### RECORD EXCERPTS
——————

(* ===== verification/AdminPlane.v ===== *)
(** * The admin plane

    security/adminplane_ee.go, security/quarantine_ee.go and
    security/agentbudget_ee.go: the alias rewrite that runs before the gate, the
    quarantine allow-list, and the spend of a managed agent.  The environment
    and the quarantine file's [Lstat] are arguments. *)

From S2P Require Import Prelude GoBytes Session Policy.

Inductive planeErr :=
| AliasApt | AliasSudo | AliasSystemctl | AliasJournalctl
| RawAdminName | Quarantine | SponsorEnded | BudgetSpent.

(** [unitNamePattern] *)
Definition unit_char (c : byte) : bool :=
  is_alnum c || (c =?b ":") || (c =?b "_") || (c =?b ".") || (c =?b "@") || (c =?b "-").
Definition unitNamePattern (s : bytes) : bool :=
  match s with
  | [] => false
  | c :: s' => is_alnum c && forallb unit_char s' && (zlen s' <=? 255)
  end.

Definition rawAdminName (name : bytes) : bool :=
  is_one_of name ["sudo"; "systemctl"; "journalctl"; "apt"; "apt-get"]%string.

(** ** The rewrite: the new arguments and the note *)

Definition rewriteSudo (args : list bytes) : result planeErr (list bytes * bytes) :=
  if bool_decide (lit "--" ∈ tail args)
  then Ok (lit "do" :: tail args, lit "alias: sudo → do")
  else Err AliasSudo.

Definition rewriteSystemctl (args : list bytes) : result planeErr (list bytes * bytes) :=
  match args with
  | [_; verb; unit] =>
      if is_one_of verb ["status"; "restart"; "stop"]%string && unitNamePattern unit
      then Ok ([lit "unit"; verb; unit], lit "alias: systemctl → unit")
      else Err AliasSystemctl
  | _ => Err AliasSystemctl
  end.

Definition journalctlUnit (args : list bytes) : option bytes :=
  match args with
  | [_; a; b] => if bool_decide (a = lit "-u") then Some b else None
  | [_; a; b; c] =>
      if bool_decide (a = lit "-u") && bool_decide (c = lit "--no-pager") then Some b
      else if bool_decide (a = lit "--no-pager") && bool_decide (b = lit "-u") then Some c
      else None
  | _ => None
  end.

Definition rewriteJournalctl (args : list bytes) : result planeErr (list bytes * bytes) :=
  match journalctlUnit args with
  | Some name => if unitNamePattern name
                 then Ok ([lit "unit"; lit "logs"; name], lit "alias: journalctl → unit logs")
                 else Err AliasJournalctl
  | None => Err AliasJournalctl
  end.

Definition rewriteAdminPlane (args : list bytes) : result planeErr (list bytes * bytes) :=
  match args with
  | [] => Ok (args, [])
  | name :: _ =>
      let base := path_base name in
      if bool_decide (base = lit "sudo") then rewriteSudo args
      else if bool_decide (base = lit "systemctl") then rewriteSystemctl args
      else if bool_decide (base = lit "journalctl") then rewriteJournalctl args
      else if bool_decide (base = lit "apt") || bool_decide (base = lit "apt-get") then Err AliasApt
      else Ok (args, [])
  end.

(** ** Quarantine *)

Inductive lstatResult := Present | Missing | LstatFailed.

Record planeEnv := mkPlaneEnv { pe_getenv : bytes -> bytes; pe_lstat : bytes -> lstatResult }.

Definition lower (c : byte) : byte :=
  let z := byte_val c in if (65 <=? z) && (z <=? 90) then byte_of (z + 32) else c.
Definition envTruthy (v : bytes) : bool :=
  is_one_of (map lower (trim_space v)) ["1"; "true"; "yes"]%string.

Definition quarantineActive (env : planeEnv) : bool :=
  if envTruthy (pe_getenv env (lit "ADSSH_QUARANTINE")) then true
  else
    let file := pe_getenv env (lit "ADSSH_QUARANTINE_FILE") in
    if bool_decide (file = []) then false
    else match pe_lstat env file with Missing => false | _ => true end.

Definition quarantineAllows (env : planeEnv) (args : list bytes) : bool :=
  match args with
  | [] => false
  | name :: rest =>
      let base := path_base name in
      if is_one_of base ["journal"; "net"; "disk"; "posture"; "asof"; "why"; "evidence"]%string then true
      else if bool_decide (base = lit "host") then
        match rest with [sub] => is_one_of sub ["drift"; "status"; "verify"]%string | _ => false end
      else if bool_decide (base = lit "unit") then
        match rest with
        | [sub] => is_one_of sub ["check"; "timers"]%string
        | [sub; unit] =>
            if is_one_of sub ["status"; "logs"]%string && unitNamePattern unit then true
            else if bool_decide (sub = lit "restart") then
              let agent := pe_getenv env (lit "ADSSH_AGENT_UNIT") in
              negb (bool_decide (agent = [])) && bool_decide (unit = agent) && unitNamePattern unit
            else false
        | _ => false
        end
      else false
  end.

(** ** Agent budgets *)

Record AgentBudget := mkBudget {
  b_Allow : list bytes; b_Cmds : Z; b_Bytes : Z; b_Deadline : Z; b_Sponsor : bytes }.
Record agentCharge := mkCharge {
  c_allow : gset bytes; c_cmdsLeft : Z; c_bytesLeft : Z; c_deadline : Z; c_sponsor : bytes }.

Abbreviation budgets := (gmap bytes agentCharge).

Definition BindAgentBudget (sid : bytes) (b : AgentBudget) (m : budgets) : bool * budgets :=
  if bool_decide (sid = []) then (false, m)
  else (true, <[sid := mkCharge (list_to_set (b_Allow b)) (b_Cmds b) (b_Bytes b) (b_Deadline b) (b_Sponsor b)]> m).

Definition ClearAgentBudget (sid : bytes) (m : budgets) : budgets := delete sid m.

Definition chargeAgentCommand (now : Z) (r : registry) (sid name : bytes) (m : budgets)
  : option planeErr * budgets :=
  match m !! sid with
  | None => (None, m)
  | Some ch =>
      let sponsor_live :=
        negb (bool_decide (c_sponsor ch = [])) &&
        match GetSession (c_sponsor ch) r with Some s => negb (s_terminated s) | None => false end in
      if negb sponsor_live then (Some SponsorEnded, m)
      else if negb (bool_decide (name ∈ c_allow ch)) then (Some BudgetSpent, m)
      else if negb (c_deadline ch =? 0) && negb (now <? c_deadline ch) then (Some BudgetSpent, m)
      else if (c_cmdsLeft ch <=? 0) || (c_bytesLeft ch <=? 0) then (Some BudgetSpent, m)
      else (None, <[sid := mkCharge (c_allow ch) (c_cmdsLeft ch - 1) (c_bytesLeft ch - 1)
                             (c_deadline ch) (c_sponsor ch)]> m)
  end.

Definition adminPlaneCheck (env : planeEnv) (now : Z) (r : registry) (sid : bytes) (args : list bytes)
  (m : budgets) : option planeErr * budgets :=
  match args with
  | name :: _ =>
      if rawAdminName (path_base name) then (Some RawAdminName, m)
      else if quarantineActive env && negb (quarantineAllows env args) then (Some Quarantine, m)
      else chargeAgentCommand now r sid (path_base name) m
  | [] => if quarantineActive env && negb (quarantineAllows env args) then (Some Quarantine, m) else (None, m)
  end.

(** ** The rewrite hides no raw name from the gate *)

(** The alias rewrite leaves every command whose base name is not a raw admin
    name as it is, and turns each raw one that it does not refuse into do with
    a -- separator or into unit with a known verb and a unit name of the
    source words that matches the unit pattern, with a note. *)
Theorem rewrite_governed args args' note :
  rewriteAdminPlane args = Ok (args', note) ->
  (args' = args /\ note = [] /\ (forall name rest, args = name :: rest -> rawAdminName (path_base name) = false)) \/
  (exists name rest, args = name :: rest /\ rawAdminName (path_base name) = true /\ note <> [] /\
     ((args' = lit "do" :: rest /\ lit "--" ∈ rest) \/
      (exists verb unit, args' = [lit "unit"; verb; unit] /\ unitNamePattern unit = true /\ In unit rest /\
         is_one_of verb ["status"; "restart"; "stop"; "logs"]%string = true))).
Proof.
  unfold rewriteAdminPlane, rawAdminName.
  destruct args as [|name rest]; [intros [= <- <-]; by left|]. set (base := path_base name).
  destruct (decide (base = lit "sudo")) as [Es|Es].
  { rewrite (bool_decide_true (base = _)) by done. unfold rewriteSudo. cbn [tail].
    case_bool_decide as H; [|done]. intros [= <- <-]. right. exists name, rest. fold base. rewrite Es.
    split_and!; try done. by left. }
  rewrite (bool_decide_false (base = lit "sudo")) by done.
  destruct (decide (base = lit "systemctl")) as [Ey|Ey].
  { rewrite bool_decide_true by done. unfold rewriteSystemctl.
    destruct rest as [|verb [|unit [|]]]; try done. destruct (_ && _) eqn:E; [|done].
    apply andb_true_iff in E as [E1 E2]. intros [= <- <-]. right. exists name, [verb; unit]. fold base.
    rewrite Ey. split_and!; try done. right. exists verb, unit. split_and!; try done; [right; by left|].
    unfold is_one_of in *. apply bool_decide_eq_true in E1. apply bool_decide_eq_true.
    unfold names in *. cbn [map] in *. rewrite !elem_of_cons in *. tauto. }
  rewrite (bool_decide_false (base = lit "systemctl")) by done.
  destruct (decide (base = lit "journalctl")) as [Ej|Ej].
  { rewrite bool_decide_true by done. unfold rewriteJournalctl, journalctlUnit.
    intros H. right. exists name, rest. fold base. rewrite Ej. split; [done|]. split; [done|].
    destruct rest as [|a [|b [|c [|]]]]; try done.
    - case_bool_decide; [|done]. destruct (unitNamePattern b) eqn:Eu; [|done]. injection H as <- <-.
      split; [done|]. right. exists (lit "logs"), b. split_and!; try done. right. by left.
    - destruct (_ && _); [|destruct (_ && _); [|done]].
      + destruct (unitNamePattern b) eqn:Eu; [|done]. injection H as <- <-.
        split; [done|]. right. exists (lit "logs"), b. split_and!; try done. right. by left.
      + destruct (unitNamePattern c) eqn:Eu; [|done]. injection H as <- <-.
        split; [done|]. right. exists (lit "logs"), c. split_and!; try done. right; right. by left. }
  rewrite bool_decide_false by done. destruct (_ || _) eqn:Ea; [done|]. intros [= <- <-].
  left. split_and!; try done. intros n r [= <- <-]. fold base. bsimp.
  apply bool_decide_eq_false. unfold names. cbn [map]. rewrite !elem_of_cons, elem_of_nil. tauto.
Qed.

(** ** What a bound agent can spend *)

Definition charged (o : option planeErr) : bool := match o with None => true | Some _ => false end.

(** Charges of one session, each at its time and table; how many were taken. *)
Fixpoint spend (sid : bytes) (l : list (Z * registry * bytes)) (m : budgets) : Z * budgets :=
  match l with
  | [] => (0, m)
  | (now, r, name) :: l' =>
      let '(o, m1) := chargeAgentCommand now r sid name m in
      let '(n, m2) := spend sid l' m1 in
      ((if charged o then 1 else 0) + n, m2)
  end.

Lemma charge_bound now r sid name m ch :
  m !! sid = Some ch ->
  let '(o, m') := chargeAgentCommand now r sid name m in
  (o = None -> name ∈ c_allow ch /\ 0 < c_cmdsLeft ch /\ 0 < c_bytesLeft ch /\
     (c_deadline ch <> 0 -> now < c_deadline ch) /\
     (exists s, GetSession (c_sponsor ch) r = Some s /\ s_terminated s = false) /\
     m' !! sid = Some (mkCharge (c_allow ch) (c_cmdsLeft ch - 1) (c_bytesLeft ch - 1) (c_deadline ch) (c_sponsor ch))) /\
  (o <> None -> m' = m).
Proof.
  intros Hm. unfold chargeAgentCommand. rewrite Hm.
  destruct (GetSession (c_sponsor ch) r) as [s|] eqn:Es.
  2:{ rewrite andb_false_r. cbn [negb]. by split. }
  destruct (negb (_ && _)) eqn:E1; [by split|].
  apply negb_false_iff, andb_true_iff in E1 as [E0 E1].
  destruct (bool_decide (name ∈ c_allow ch)) eqn:E2; cbn [negb]; [|by split].
  destruct (_ && _) eqn:E3; [by split|]. destruct (_ || _) eqn:E4; [by split|]. split; [|done]. intros _. bsimp.
  split_and!; try done; try lia.
  - by exists s.
  - by rewrite lookup_insert_eq.
Qed.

——————

### WHAT TO WORK ON
Provide the number of lines in the entries above on which the string "rewriteSudo" is found, and no other text.

### EXERCISE OUTPUT
3